L'Irak pilonné Mise à jour le jeudi 20 mars 2003, 21 h 33 . Les forces de la coalition américaine ont lancé leurs opérations militaires d'envergure en Irak. Ils ont bombardé Bagdad à l'aide de missiles de croisière. Selon les journalistes de l'Agence France-Presse restés sur place, ces missiles auraient atteint trois bâtiments de la rive gauche du Tigre. Un premier contingent de Marines, appuyé par des soldats britanniques, aurait également pénétré en Irak, procédant au début des opérations au sol.
La coalition a également lancé dans la journée une violente attaque d'artillerie sur l'Irak, à partir du nord du Koweït.
Des journalistes de l'agence Reuters postés en Irak ont aussi constaté de fortes explosions dans la direction de Bassorah, le grand port irakien du Golfe, une des cibles prioritaires de la coalition anglo-américaine dans son projet d'invasion du pays pour renverser Saddam Hussein et désarmer l'Irak.

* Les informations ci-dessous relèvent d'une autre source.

(** The local name of the element behind a handle. *)
Definition localName (w : world) (j : nat) : string :=
  match deref w j with
  | Some n => localName_of n
  | None => ""
  end.

(** [el.classList] on a possibly null receiver. *)
Definition classList (w : world) (el : option nat) : completion (list string) :=
  match el with
  | None => Throw (TypeError "Cannot read properties of null (reading 'classList')")
  | Some i => Normal (classes w i)
  end.

Definition has_class (cls : string) (n : node) : bool :=
  contains (classList_of n) cls.

(** [el.closest("." + cls)] on a possibly null receiver: the nearest
    inclusive ancestor of [el] carrying the class. *)
Definition closest (w : world) (el : option nat) (cls : string)
  : completion (option nat) :=
  match el with
  | None => Throw (TypeError "Cannot read properties of null (reading 'closest')")
  | Some i =>
      Normal (match find (has_class cls) (ancestry w i) with
              | Some a => uid_of a
              | None => None
              end)
  end.

(** [code.querySelector("span")] *)
Definition querySelector_span (w : world) (code : nat) : bool :=
  match deref w code with
  | Some n => querySelector "span" n
  | None => false
  end.

(** [code.textContent] *)
Definition get_textContent (w : world) (code : nat) : string :=
  match deref w code with
  | Some n => textContent n
  | None => ""
  end.

(** [code.textContent = s]: the former children leave the tree they were in. *)
Definition set_textContent (code : nat) (s : string) (w : world) : world :=
  {| document := update code (replaceAll s) (document w);
     detached := map (update code (replaceAll s)) (detached w)
                   ++ match deref w code with
                      | Some n => childNodes_of n
                      | None => []
                      end;
     highlighted := highlighted w |}.

(** [code.classList.contains(token)] *)
Definition classList_contains (w : world) (code : nat) (token : string) : bool :=
  contains (classes w code) token.

(** [code.classList.add(token)] *)
Definition classList_add (code : nat) (token : string) (w : world) : world :=
  {| document := update code (add token) (document w);
     detached := map (update code (add token)) (detached w);
     highlighted := highlighted w |}.

(** The world after one more call of the engine on [code]: the element is
    appended to the log as it is at that moment. *)
Definition logged (code : nat) (w : world) : world :=
  {| document := document w;
     detached := detached w;
     highlighted := highlighted w
                      ++ match deref w code with
                         | Some n => [n]
                         | None => []
                         end |}.

(** [window.hljs.highlightElement(code)] *)
Definition highlightElement (win : window) (code : nat) (w : world)
  : completion world :=
  match hljs win with
  | None =>
      Throw (TypeError "Cannot read properties of undefined (reading 'highlightElement')")
  | Some _ => Normal (logged code w)
  end.

(** ** The script *)

(** [a || b] on handles. *)
Definition orElse (a b : option nat) : option nat :=
  match a with
  | Some _ => a
  | None => b
  end.

(** Lines 9-11: strip Rouge-generated spans. *)
Definition stripper (code : nat) (w : world) : world :=
  if querySelector_span w code
  then set_textContent code (get_textContent w code) w
  else w.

Cette attaque fait elle-même suite à une série de trois raids effectués à l'aube sur la capitale irakienne, moins de deux heures après l'expiration de l'ultimatum américain réclamant l'exil du président Saddam Hussein. Ces frappes auraient fait une première victime civile, selon des sources irakiennes ainsi que la Croix-rouge.Une série de raids a effectivement frappé le sud-est de Bagdad jeudi à 06h36 heure locale (22h36 heure de l'est). Des colonnes de fumées noires se dégageaient de ce secteur mais il était impossible de déterminer dans l'immédiat la cible exacte des bombardements. Les sirènes d'alerte de Bagdad ont retenti de nouveau à 07h55 heure locale (23h55 heure de l'est) pour annoncer la fin de l'alerte aérienne. Les premiers bombardements ont commencé quelques minutes après le déclenchement des sirènes dans la capitale irakienne, vers 05H35 heure locale (21h35 heure de l'est). La DCA irakienne est aussitôt entrée en action, ce qui s'est traduit par des éclairs dans le ciel. Un deuxième raid a suivi environ une demi-heure plus tard, peu après 06H00 locale (22H00 heure de l'est), visant le sud-est de la ville.
Selon des sources militaires anonymes, il s'agissait de bombardements de précision visant des bâtiments où auraient pu se trouver Saddam Hussein et des hauts responsables de son entourage. Un porte-parole de l'armée irakienne aurait d'ailleurs affirmé que les frappes américaines avaient touché des installations et positions militaires. Selon la chaîne ABC, les bombardements ont été effectués par des avions bombardiers furtifs F-117, des bombardiers stratégiques B-52 et des missiles de croisière lancés à partir de navires. Selon la chaîne CNN, plus de 40 missiles de croisière de type Tomahawk ont été tirés depuis des navires américains sur au moins deux cibles précises. Un haut responsable du Pentagone a indiqué que ces premières frappes étaient de nature limitée en prélude à des opérations militaires plus intenses. Aucun signe de mouvement de troupes n'était détecté sur le terrain à la frontière du pays avec le Koweït, où sont massées les forces américaines et britanniques. Cependant, des tirs d'artillerie ont été entendus jeudi près de cette frontière par des journalistes de l'agence de presse Reuters.
Par ailleurs, la situation était calme à Mossoul, la grande métropole du nord de l'Irak, selon la chaîne satellitaire qatariote Al-Jazira. Aucune opération militaire n'était visible dans cette ville plusieurs heures après les premiers bombardements américains sur Bagdad.
Réactions irakiennes
De son côté, l'Irak affirme que les raids et tirs de missiles américains de jeudi matin sur Bagdad ont frappé des bâtiments inoccupés des médias et des douanes ainsi que des édifices des faubourgs, causant la mort d'un civil. Lors d'une conférence de presse, le ministre de l'Information Mohammed Saïd al Sahaf a aussi affirmé que l'Irak ne possédait plus de missiles Scud, démentant ainsi des informations de sources militaires américaines et koweïtiennes indiquant que des Scud ont été tirés jeudi sur l'émirat.
« J'entends dire que nous avons tiré des missiles Scud sur le Koweït. Je tiens à vous dire que nous n'avons pas de missiles Scud et que j'ignore pourquoi ils ont été tirés», a dit Sahaf. Il a dit que les raids avaient touché des bâtiments vides appartenant à la télévision et à la radio ainsi qu'un autre immeuble vide réservé aux douanes irakiennes.